§ **DIRECTIONS FOR THIS TASK**
Only the lines from the first line of the records through the line containing "in Hc; congruence|eauto]." belong in the answer. Copy them exactly.

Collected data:
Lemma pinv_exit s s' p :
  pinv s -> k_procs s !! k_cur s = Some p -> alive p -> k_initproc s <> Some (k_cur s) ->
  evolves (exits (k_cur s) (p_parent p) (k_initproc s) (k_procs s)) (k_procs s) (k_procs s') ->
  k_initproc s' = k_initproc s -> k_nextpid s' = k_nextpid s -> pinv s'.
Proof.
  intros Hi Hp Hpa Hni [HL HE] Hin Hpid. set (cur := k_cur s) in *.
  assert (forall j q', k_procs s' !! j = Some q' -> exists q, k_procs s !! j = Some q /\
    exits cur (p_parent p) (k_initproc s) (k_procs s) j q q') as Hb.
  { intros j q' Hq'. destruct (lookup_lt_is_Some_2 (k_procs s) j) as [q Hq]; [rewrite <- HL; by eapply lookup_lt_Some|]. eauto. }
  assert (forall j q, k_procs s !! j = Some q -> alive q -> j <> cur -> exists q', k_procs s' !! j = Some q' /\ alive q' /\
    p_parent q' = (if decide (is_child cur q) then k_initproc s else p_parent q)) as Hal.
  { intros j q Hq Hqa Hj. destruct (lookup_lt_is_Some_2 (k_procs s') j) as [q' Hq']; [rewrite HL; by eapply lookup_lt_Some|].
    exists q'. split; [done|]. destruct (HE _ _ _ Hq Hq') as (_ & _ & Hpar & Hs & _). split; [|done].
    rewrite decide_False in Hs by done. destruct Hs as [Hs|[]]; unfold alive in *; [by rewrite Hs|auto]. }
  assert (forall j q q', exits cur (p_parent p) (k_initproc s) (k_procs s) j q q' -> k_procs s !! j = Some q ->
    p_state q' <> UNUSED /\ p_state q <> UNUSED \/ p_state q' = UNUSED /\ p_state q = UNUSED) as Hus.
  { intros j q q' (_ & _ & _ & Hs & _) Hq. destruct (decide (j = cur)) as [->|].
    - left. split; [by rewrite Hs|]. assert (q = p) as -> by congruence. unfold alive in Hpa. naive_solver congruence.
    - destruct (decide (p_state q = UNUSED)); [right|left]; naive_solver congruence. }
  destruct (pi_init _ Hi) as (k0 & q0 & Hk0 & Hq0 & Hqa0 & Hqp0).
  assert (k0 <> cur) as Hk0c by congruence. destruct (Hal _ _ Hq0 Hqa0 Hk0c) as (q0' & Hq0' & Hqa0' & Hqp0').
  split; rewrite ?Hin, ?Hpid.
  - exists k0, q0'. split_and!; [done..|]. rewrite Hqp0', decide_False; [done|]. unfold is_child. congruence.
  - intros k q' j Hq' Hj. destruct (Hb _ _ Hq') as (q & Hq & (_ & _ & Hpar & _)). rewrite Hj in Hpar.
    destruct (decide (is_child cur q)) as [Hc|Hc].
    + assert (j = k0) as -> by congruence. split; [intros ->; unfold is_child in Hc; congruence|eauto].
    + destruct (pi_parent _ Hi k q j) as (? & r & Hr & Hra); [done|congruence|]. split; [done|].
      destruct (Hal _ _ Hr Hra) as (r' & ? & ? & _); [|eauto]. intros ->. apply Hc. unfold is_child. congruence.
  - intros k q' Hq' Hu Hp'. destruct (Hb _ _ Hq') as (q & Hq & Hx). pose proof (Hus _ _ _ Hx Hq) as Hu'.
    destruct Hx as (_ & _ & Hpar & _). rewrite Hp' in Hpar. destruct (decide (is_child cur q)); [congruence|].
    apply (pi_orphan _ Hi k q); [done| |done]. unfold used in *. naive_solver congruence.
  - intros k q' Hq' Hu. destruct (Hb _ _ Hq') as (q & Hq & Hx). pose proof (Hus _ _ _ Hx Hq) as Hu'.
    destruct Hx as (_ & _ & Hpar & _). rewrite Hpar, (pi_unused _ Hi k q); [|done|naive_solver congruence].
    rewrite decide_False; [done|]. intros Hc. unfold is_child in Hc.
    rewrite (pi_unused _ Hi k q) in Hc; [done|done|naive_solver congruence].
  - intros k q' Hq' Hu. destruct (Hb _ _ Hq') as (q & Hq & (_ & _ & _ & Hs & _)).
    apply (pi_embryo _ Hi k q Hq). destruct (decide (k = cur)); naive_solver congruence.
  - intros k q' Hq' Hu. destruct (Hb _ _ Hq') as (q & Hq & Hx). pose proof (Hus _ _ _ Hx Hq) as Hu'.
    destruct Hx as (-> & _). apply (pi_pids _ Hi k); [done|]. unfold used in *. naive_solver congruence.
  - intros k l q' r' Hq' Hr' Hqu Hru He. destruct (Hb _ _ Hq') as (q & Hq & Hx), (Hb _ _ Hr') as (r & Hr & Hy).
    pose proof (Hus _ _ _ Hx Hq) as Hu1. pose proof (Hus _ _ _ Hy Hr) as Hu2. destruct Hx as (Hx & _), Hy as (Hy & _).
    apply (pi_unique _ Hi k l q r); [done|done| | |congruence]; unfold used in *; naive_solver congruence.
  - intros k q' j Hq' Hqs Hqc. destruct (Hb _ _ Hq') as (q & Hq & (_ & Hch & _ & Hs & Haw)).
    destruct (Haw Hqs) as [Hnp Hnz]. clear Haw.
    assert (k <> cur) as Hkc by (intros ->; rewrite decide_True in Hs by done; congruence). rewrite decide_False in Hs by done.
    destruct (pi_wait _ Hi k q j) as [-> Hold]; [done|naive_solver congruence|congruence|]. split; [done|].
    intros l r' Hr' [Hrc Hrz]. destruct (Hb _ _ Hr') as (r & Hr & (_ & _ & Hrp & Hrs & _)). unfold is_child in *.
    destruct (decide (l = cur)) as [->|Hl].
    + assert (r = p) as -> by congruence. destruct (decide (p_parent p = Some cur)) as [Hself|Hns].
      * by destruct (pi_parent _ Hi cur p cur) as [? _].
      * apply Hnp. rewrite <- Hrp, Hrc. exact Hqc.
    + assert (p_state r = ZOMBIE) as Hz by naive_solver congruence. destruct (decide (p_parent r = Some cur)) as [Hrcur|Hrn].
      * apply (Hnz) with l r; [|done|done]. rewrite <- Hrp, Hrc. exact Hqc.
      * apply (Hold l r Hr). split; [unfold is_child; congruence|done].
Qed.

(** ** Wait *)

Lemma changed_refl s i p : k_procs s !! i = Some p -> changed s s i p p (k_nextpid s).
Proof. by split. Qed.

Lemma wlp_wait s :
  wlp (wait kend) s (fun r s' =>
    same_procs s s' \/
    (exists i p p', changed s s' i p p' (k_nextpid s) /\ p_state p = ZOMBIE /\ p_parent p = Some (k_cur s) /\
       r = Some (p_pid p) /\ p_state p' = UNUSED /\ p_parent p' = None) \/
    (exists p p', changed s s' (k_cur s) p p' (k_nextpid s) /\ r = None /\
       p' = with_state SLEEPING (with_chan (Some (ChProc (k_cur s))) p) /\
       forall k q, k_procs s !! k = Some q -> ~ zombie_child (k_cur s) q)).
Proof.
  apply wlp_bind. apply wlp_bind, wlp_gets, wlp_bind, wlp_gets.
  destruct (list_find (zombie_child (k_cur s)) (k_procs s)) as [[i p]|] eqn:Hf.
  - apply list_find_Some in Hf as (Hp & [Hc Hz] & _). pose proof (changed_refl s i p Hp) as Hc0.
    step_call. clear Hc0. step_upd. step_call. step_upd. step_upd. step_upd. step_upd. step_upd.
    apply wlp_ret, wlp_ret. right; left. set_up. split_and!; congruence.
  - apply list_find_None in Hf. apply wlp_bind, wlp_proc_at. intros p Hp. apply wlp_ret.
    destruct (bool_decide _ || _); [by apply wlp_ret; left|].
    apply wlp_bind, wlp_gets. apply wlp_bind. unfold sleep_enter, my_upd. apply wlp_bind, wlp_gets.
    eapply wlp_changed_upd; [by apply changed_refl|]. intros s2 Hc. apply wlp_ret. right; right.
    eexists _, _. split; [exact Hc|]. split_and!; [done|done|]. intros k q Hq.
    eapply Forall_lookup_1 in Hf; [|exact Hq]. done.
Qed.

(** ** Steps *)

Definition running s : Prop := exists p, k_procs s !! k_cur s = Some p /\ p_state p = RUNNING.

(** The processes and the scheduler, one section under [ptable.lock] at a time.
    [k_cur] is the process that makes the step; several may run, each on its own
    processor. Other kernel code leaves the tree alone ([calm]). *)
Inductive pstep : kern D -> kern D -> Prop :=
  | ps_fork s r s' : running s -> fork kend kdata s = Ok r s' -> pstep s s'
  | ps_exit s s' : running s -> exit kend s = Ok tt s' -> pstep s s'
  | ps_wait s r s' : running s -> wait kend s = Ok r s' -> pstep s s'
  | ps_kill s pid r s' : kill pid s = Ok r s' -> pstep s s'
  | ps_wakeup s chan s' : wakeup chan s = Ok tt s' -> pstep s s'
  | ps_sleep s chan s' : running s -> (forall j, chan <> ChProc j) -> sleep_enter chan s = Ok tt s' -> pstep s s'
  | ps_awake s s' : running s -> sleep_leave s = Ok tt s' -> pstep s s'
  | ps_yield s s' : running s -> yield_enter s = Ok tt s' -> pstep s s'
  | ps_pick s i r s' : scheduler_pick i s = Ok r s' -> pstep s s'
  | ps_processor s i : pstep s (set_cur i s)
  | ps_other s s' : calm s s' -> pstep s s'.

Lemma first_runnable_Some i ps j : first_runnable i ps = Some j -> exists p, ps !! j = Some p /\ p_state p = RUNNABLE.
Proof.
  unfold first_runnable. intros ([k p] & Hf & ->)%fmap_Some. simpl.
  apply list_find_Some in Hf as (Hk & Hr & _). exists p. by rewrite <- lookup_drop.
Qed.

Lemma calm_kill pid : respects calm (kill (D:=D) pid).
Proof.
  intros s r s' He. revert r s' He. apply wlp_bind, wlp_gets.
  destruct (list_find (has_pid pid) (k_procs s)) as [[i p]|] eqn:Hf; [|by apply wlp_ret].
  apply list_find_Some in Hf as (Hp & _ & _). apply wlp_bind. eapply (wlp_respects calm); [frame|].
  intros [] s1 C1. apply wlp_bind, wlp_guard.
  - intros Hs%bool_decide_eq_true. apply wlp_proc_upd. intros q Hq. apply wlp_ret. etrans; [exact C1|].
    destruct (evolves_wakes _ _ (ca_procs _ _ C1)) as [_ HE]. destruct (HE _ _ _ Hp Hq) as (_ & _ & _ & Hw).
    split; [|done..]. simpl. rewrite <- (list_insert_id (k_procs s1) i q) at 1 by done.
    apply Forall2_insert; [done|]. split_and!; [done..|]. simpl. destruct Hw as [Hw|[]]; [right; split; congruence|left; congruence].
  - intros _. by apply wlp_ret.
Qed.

§ **ANSWER SECTION**
Lemma pinv_exit s s' p :
  pinv s -> k_procs s !! k_cur s = Some p -> alive p -> k_initproc s <> Some (k_cur s) ->
  evolves (exits (k_cur s) (p_parent p) (k_initproc s) (k_procs s)) (k_procs s) (k_procs s') ->
  k_initproc s' = k_initproc s -> k_nextpid s' = k_nextpid s -> pinv s'.
Proof.
  intros Hi Hp Hpa Hni [HL HE] Hin Hpid. set (cur := k_cur s) in *.
  assert (forall j q', k_procs s' !! j = Some q' -> exists q, k_procs s !! j = Some q /\
    exits cur (p_parent p) (k_initproc s) (k_procs s) j q q') as Hb.
  { intros j q' Hq'. destruct (lookup_lt_is_Some_2 (k_procs s) j) as [q Hq]; [rewrite <- HL; by eapply lookup_lt_Some|]. eauto. }
  assert (forall j q, k_procs s !! j = Some q -> alive q -> j <> cur -> exists q', k_procs s' !! j = Some q' /\ alive q' /\
    p_parent q' = (if decide (is_child cur q) then k_initproc s else p_parent q)) as Hal.
  { intros j q Hq Hqa Hj. destruct (lookup_lt_is_Some_2 (k_procs s') j) as [q' Hq']; [rewrite HL; by eapply lookup_lt_Some|].
    exists q'. split; [done|]. destruct (HE _ _ _ Hq Hq') as (_ & _ & Hpar & Hs & _). split; [|done].
    rewrite decide_False in Hs by done. destruct Hs as [Hs|[]]; unfold alive in *; [by rewrite Hs|auto]. }
  assert (forall j q q', exits cur (p_parent p) (k_initproc s) (k_procs s) j q q' -> k_procs s !! j = Some q ->
    p_state q' <> UNUSED /\ p_state q <> UNUSED \/ p_state q' = UNUSED /\ p_state q = UNUSED) as Hus.
  { intros j q q' (_ & _ & _ & Hs & _) Hq. destruct (decide (j = cur)) as [->|].
    - left. split; [by rewrite Hs|]. assert (q = p) as -> by congruence. unfold alive in Hpa. naive_solver congruence.
    - destruct (decide (p_state q = UNUSED)); [right|left]; naive_solver congruence. }
  destruct (pi_init _ Hi) as (k0 & q0 & Hk0 & Hq0 & Hqa0 & Hqp0).
  assert (k0 <> cur) as Hk0c by congruence. destruct (Hal _ _ Hq0 Hqa0 Hk0c) as (q0' & Hq0' & Hqa0' & Hqp0').
  split; rewrite ?Hin, ?Hpid.
  - exists k0, q0'. split_and!; [done..|]. rewrite Hqp0', decide_False; [done|]. unfold is_child. congruence.
  - intros k q' j Hq' Hj. destruct (Hb _ _ Hq') as (q & Hq & (_ & _ & Hpar & _)). rewrite Hj in Hpar.
    destruct (decide (is_child cur q)) as [Hc|Hc].
    + assert (j = k0) as -> by congruence. split; [intros ->; unfold is_child in Hc; congruence|eauto].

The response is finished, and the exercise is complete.